▸ Exercise objective: The expected output is the first line of the data below and every line after it, up to and including the line containing "is left after it, if there is a word. *)", each reproduced exactly.

▸ Source records:

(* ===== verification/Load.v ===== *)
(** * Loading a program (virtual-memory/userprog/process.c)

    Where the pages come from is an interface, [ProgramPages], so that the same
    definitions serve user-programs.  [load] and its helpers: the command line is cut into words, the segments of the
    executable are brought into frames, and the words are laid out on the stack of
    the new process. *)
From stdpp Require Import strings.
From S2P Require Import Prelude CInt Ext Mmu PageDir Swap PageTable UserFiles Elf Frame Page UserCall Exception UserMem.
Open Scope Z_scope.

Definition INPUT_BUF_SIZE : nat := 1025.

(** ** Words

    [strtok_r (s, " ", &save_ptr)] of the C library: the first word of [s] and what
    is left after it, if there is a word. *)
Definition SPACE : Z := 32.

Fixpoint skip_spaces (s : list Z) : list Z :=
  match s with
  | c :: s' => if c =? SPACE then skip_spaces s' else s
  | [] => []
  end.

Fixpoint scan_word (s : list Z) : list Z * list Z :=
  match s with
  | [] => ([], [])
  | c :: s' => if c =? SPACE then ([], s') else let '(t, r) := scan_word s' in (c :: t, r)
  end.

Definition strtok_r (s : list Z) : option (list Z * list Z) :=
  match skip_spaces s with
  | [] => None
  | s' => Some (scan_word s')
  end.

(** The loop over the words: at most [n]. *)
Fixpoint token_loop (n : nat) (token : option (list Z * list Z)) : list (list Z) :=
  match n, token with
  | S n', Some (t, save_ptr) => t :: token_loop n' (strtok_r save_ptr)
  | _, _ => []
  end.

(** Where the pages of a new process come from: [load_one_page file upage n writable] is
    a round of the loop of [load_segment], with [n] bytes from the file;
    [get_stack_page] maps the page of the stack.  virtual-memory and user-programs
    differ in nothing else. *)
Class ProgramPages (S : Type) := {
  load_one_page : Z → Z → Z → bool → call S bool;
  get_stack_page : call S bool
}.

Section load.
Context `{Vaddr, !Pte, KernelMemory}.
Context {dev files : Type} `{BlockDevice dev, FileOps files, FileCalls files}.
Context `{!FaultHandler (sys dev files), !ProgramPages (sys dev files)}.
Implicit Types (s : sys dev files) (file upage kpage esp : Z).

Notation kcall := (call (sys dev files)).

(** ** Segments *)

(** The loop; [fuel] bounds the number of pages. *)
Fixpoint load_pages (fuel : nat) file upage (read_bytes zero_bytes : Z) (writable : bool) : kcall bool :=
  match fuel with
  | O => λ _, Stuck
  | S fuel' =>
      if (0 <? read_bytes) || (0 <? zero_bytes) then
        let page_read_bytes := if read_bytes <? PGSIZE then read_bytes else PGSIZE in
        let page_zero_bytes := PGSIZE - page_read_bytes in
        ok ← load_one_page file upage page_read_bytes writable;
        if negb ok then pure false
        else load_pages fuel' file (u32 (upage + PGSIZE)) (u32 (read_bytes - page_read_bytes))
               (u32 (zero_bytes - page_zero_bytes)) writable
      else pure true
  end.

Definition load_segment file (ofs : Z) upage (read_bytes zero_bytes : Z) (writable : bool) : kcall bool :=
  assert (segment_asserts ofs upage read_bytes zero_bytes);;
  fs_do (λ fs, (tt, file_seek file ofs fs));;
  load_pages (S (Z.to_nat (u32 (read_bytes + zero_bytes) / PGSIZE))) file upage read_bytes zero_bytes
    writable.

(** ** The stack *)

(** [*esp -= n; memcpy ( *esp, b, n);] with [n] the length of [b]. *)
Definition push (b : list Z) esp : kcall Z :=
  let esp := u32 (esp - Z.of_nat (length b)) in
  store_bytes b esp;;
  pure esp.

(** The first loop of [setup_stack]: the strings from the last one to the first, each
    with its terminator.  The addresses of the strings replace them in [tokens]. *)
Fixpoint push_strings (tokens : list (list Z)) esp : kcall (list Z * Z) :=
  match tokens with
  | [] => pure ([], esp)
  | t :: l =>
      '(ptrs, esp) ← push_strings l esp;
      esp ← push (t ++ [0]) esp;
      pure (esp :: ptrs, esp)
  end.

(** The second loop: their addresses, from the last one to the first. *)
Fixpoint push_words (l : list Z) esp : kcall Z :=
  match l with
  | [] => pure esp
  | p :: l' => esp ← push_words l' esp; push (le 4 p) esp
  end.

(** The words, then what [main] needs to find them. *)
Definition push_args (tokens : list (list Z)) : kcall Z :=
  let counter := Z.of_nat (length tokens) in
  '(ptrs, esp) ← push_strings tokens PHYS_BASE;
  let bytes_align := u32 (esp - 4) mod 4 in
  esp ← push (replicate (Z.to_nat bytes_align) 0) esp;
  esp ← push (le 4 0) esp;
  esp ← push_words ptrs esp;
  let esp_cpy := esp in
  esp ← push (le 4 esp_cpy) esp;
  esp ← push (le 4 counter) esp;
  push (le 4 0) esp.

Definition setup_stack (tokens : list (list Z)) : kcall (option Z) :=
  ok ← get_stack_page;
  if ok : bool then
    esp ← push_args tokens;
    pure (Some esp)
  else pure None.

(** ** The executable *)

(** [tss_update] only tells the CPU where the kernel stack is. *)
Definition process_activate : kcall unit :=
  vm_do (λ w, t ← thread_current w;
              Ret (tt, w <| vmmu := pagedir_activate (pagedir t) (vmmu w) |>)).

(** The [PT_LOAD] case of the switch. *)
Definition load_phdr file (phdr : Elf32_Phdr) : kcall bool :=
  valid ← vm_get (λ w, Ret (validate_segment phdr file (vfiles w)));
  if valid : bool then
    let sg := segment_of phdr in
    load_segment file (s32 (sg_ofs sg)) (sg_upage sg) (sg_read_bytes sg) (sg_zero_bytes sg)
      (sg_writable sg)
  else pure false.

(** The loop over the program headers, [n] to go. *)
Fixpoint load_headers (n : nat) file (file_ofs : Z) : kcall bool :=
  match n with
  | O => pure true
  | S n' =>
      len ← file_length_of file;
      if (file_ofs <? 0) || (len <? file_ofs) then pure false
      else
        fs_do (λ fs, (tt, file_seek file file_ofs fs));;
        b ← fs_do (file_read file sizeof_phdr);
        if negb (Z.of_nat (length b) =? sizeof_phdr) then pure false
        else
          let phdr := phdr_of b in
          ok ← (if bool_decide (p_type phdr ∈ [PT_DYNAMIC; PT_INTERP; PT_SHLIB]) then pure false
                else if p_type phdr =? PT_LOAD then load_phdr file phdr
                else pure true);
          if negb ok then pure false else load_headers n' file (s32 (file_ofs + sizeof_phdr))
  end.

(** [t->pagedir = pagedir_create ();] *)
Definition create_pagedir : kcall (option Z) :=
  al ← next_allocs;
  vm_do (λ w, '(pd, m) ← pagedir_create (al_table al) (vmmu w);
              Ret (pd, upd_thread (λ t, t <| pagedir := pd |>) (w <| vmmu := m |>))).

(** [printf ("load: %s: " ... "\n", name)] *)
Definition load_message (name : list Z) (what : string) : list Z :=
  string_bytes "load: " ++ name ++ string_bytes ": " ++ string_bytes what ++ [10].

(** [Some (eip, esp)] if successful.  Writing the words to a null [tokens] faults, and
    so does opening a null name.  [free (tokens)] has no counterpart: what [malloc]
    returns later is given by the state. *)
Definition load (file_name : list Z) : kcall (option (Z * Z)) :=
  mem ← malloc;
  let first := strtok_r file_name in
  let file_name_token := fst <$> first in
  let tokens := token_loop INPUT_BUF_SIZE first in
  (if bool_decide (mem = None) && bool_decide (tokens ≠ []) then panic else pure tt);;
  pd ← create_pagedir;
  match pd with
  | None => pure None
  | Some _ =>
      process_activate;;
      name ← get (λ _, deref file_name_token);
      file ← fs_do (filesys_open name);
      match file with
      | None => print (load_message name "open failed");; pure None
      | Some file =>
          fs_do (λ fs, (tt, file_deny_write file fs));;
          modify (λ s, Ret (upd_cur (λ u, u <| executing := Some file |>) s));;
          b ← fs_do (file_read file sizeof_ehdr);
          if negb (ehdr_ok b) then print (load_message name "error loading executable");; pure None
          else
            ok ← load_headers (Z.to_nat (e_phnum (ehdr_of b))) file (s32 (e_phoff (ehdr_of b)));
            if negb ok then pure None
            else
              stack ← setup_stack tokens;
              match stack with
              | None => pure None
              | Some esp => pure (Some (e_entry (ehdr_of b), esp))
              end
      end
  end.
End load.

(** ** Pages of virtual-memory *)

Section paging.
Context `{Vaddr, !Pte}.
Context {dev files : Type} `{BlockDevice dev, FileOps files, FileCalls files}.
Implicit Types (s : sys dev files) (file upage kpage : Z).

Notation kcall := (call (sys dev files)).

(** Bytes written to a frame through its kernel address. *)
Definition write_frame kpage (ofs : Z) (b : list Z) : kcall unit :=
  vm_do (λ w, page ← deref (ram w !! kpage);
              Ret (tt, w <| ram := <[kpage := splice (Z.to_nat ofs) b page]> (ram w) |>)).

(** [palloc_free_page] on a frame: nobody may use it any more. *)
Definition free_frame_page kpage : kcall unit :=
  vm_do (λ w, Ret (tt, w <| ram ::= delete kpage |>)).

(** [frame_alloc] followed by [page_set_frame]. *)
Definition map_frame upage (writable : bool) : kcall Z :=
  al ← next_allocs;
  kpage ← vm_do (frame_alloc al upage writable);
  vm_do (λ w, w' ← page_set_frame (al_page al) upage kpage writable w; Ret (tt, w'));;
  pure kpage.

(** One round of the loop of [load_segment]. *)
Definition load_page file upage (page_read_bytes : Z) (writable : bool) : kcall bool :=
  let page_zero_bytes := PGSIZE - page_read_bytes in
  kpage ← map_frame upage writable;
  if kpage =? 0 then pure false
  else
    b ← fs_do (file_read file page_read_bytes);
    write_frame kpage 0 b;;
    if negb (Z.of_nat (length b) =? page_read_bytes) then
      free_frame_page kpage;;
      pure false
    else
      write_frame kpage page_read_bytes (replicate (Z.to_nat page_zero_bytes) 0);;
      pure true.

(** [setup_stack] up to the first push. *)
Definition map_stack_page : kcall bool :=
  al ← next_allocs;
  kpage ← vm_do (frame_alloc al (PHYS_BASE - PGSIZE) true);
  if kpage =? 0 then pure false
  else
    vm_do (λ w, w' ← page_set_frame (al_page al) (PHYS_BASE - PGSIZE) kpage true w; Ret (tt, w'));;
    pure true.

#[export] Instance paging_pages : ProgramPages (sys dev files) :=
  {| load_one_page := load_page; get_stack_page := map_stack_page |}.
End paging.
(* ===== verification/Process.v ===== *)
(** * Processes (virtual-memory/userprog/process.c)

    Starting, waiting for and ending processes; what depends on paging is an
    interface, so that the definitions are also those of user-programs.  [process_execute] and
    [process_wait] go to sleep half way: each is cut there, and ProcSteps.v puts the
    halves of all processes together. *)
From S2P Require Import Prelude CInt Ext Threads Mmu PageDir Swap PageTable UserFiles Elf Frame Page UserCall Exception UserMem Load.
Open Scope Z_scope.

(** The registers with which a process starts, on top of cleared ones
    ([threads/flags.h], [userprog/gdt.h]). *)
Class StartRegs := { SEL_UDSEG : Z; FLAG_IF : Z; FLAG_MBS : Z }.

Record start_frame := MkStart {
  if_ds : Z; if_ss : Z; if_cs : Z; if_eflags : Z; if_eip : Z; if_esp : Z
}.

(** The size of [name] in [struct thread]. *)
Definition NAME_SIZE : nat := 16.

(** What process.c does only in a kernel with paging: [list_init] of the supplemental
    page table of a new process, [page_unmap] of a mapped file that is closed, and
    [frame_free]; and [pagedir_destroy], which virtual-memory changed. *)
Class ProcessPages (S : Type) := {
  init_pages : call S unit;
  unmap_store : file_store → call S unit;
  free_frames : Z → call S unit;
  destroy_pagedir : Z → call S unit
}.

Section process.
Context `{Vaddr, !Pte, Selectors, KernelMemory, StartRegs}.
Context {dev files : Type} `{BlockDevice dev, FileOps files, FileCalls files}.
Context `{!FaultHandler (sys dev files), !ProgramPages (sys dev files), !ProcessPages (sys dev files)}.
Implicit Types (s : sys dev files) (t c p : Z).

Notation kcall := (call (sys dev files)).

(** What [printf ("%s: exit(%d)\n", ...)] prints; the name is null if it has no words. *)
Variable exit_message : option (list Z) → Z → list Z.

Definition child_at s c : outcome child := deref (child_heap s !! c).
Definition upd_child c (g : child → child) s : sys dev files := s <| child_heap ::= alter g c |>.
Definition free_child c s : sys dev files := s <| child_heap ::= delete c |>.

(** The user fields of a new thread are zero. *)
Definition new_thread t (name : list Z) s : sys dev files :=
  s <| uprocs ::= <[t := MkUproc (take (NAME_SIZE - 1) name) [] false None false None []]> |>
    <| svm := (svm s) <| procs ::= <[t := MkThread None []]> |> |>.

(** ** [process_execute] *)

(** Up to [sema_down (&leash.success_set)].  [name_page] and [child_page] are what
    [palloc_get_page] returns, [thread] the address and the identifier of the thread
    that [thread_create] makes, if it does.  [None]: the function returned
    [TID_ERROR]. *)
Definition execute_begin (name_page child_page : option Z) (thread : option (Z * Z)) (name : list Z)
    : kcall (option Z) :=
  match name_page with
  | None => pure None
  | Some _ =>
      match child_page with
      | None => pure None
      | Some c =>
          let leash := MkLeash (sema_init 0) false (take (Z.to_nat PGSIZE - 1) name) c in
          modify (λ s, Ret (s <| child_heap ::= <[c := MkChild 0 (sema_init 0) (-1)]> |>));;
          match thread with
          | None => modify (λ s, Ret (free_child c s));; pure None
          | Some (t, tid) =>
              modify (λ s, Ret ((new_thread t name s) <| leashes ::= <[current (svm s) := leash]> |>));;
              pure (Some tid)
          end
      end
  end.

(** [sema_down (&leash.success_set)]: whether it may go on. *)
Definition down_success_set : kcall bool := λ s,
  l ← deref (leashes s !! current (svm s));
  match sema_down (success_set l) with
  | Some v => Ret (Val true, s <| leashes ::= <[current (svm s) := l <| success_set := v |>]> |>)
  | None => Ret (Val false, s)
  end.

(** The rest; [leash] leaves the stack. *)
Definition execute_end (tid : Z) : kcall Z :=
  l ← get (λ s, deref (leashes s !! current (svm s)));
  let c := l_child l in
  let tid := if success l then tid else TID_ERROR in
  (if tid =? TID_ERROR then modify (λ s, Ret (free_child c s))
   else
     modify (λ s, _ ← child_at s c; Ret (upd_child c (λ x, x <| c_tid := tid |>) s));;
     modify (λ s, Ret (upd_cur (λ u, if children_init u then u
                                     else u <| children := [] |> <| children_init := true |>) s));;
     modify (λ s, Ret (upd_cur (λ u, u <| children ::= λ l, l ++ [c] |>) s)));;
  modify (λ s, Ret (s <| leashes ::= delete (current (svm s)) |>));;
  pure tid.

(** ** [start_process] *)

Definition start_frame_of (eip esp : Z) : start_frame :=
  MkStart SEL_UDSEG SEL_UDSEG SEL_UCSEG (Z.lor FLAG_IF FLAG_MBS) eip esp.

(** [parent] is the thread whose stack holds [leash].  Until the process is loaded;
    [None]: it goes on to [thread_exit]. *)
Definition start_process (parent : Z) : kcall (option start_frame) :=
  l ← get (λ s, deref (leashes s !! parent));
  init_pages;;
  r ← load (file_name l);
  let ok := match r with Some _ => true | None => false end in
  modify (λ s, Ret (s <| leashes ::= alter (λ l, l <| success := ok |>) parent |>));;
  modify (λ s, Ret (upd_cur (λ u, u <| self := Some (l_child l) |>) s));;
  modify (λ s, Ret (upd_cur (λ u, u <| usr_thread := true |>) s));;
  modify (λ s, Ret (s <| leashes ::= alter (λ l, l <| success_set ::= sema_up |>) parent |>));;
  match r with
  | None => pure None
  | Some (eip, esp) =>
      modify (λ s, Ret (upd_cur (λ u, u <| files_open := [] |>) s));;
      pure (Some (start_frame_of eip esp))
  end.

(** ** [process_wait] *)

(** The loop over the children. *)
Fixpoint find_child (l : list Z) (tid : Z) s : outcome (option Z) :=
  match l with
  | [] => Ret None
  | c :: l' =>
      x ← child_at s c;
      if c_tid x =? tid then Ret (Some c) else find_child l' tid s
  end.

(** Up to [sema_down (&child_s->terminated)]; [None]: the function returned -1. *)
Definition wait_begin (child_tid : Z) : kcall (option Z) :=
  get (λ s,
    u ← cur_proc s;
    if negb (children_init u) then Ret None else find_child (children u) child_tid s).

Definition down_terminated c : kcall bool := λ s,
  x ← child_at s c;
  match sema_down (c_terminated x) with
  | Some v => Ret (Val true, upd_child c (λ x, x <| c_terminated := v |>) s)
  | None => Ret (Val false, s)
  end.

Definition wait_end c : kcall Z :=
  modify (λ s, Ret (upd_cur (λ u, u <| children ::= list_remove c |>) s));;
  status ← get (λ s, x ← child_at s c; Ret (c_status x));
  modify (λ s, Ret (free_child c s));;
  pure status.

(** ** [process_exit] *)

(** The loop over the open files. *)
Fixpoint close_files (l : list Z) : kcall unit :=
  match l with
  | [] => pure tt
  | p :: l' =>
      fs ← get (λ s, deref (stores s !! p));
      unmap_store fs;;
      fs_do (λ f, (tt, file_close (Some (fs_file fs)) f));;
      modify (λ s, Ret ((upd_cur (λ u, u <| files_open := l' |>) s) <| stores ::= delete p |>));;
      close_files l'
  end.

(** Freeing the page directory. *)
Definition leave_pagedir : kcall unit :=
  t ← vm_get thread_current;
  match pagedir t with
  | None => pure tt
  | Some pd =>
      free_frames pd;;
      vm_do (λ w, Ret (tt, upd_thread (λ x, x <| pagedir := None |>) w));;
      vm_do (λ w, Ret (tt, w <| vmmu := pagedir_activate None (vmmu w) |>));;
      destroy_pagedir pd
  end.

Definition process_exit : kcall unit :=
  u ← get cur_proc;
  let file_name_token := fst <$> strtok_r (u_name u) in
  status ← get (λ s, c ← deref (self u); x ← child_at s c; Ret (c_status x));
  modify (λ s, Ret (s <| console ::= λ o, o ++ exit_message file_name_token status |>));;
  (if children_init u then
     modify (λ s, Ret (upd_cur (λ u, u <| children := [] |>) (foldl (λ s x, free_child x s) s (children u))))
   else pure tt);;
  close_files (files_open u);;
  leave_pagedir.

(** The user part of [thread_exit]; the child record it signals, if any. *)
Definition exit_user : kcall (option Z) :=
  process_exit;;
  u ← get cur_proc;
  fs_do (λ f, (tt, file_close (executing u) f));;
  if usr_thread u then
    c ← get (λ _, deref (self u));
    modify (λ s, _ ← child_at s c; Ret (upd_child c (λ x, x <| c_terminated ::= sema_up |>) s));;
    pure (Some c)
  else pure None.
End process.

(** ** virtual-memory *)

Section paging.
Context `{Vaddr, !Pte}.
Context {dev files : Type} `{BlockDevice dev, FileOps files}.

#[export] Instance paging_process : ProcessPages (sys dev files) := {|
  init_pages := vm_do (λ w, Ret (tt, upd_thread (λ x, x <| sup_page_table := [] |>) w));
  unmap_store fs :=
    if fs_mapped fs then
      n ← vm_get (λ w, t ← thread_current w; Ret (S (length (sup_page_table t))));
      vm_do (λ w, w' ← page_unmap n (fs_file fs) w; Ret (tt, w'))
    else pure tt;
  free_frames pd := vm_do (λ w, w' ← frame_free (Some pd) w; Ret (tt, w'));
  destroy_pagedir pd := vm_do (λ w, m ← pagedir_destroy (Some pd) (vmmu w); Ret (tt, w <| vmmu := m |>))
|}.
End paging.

▸ Expected answer:
(* ===== verification/Load.v ===== *)
(** * Loading a program (virtual-memory/userprog/process.c)

    Where the pages come from is an interface, [ProgramPages], so that the same
    definitions serve user-programs.  [load] and its helpers: the command line is cut into words, the segments of the
    executable are brought into frames, and the words are laid out on the stack of
    the new process. *)
From stdpp Require Import strings.
From S2P Require Import Prelude CInt Ext Mmu PageDir Swap PageTable UserFiles Elf Frame Page UserCall Exception UserMem.
Open Scope Z_scope.

Definition INPUT_BUF_SIZE : nat := 1025.

(** ** Words

    [strtok_r (s, " ", &save_ptr)] of the C library: the first word of [s] and what
    is left after it, if there is a word. *)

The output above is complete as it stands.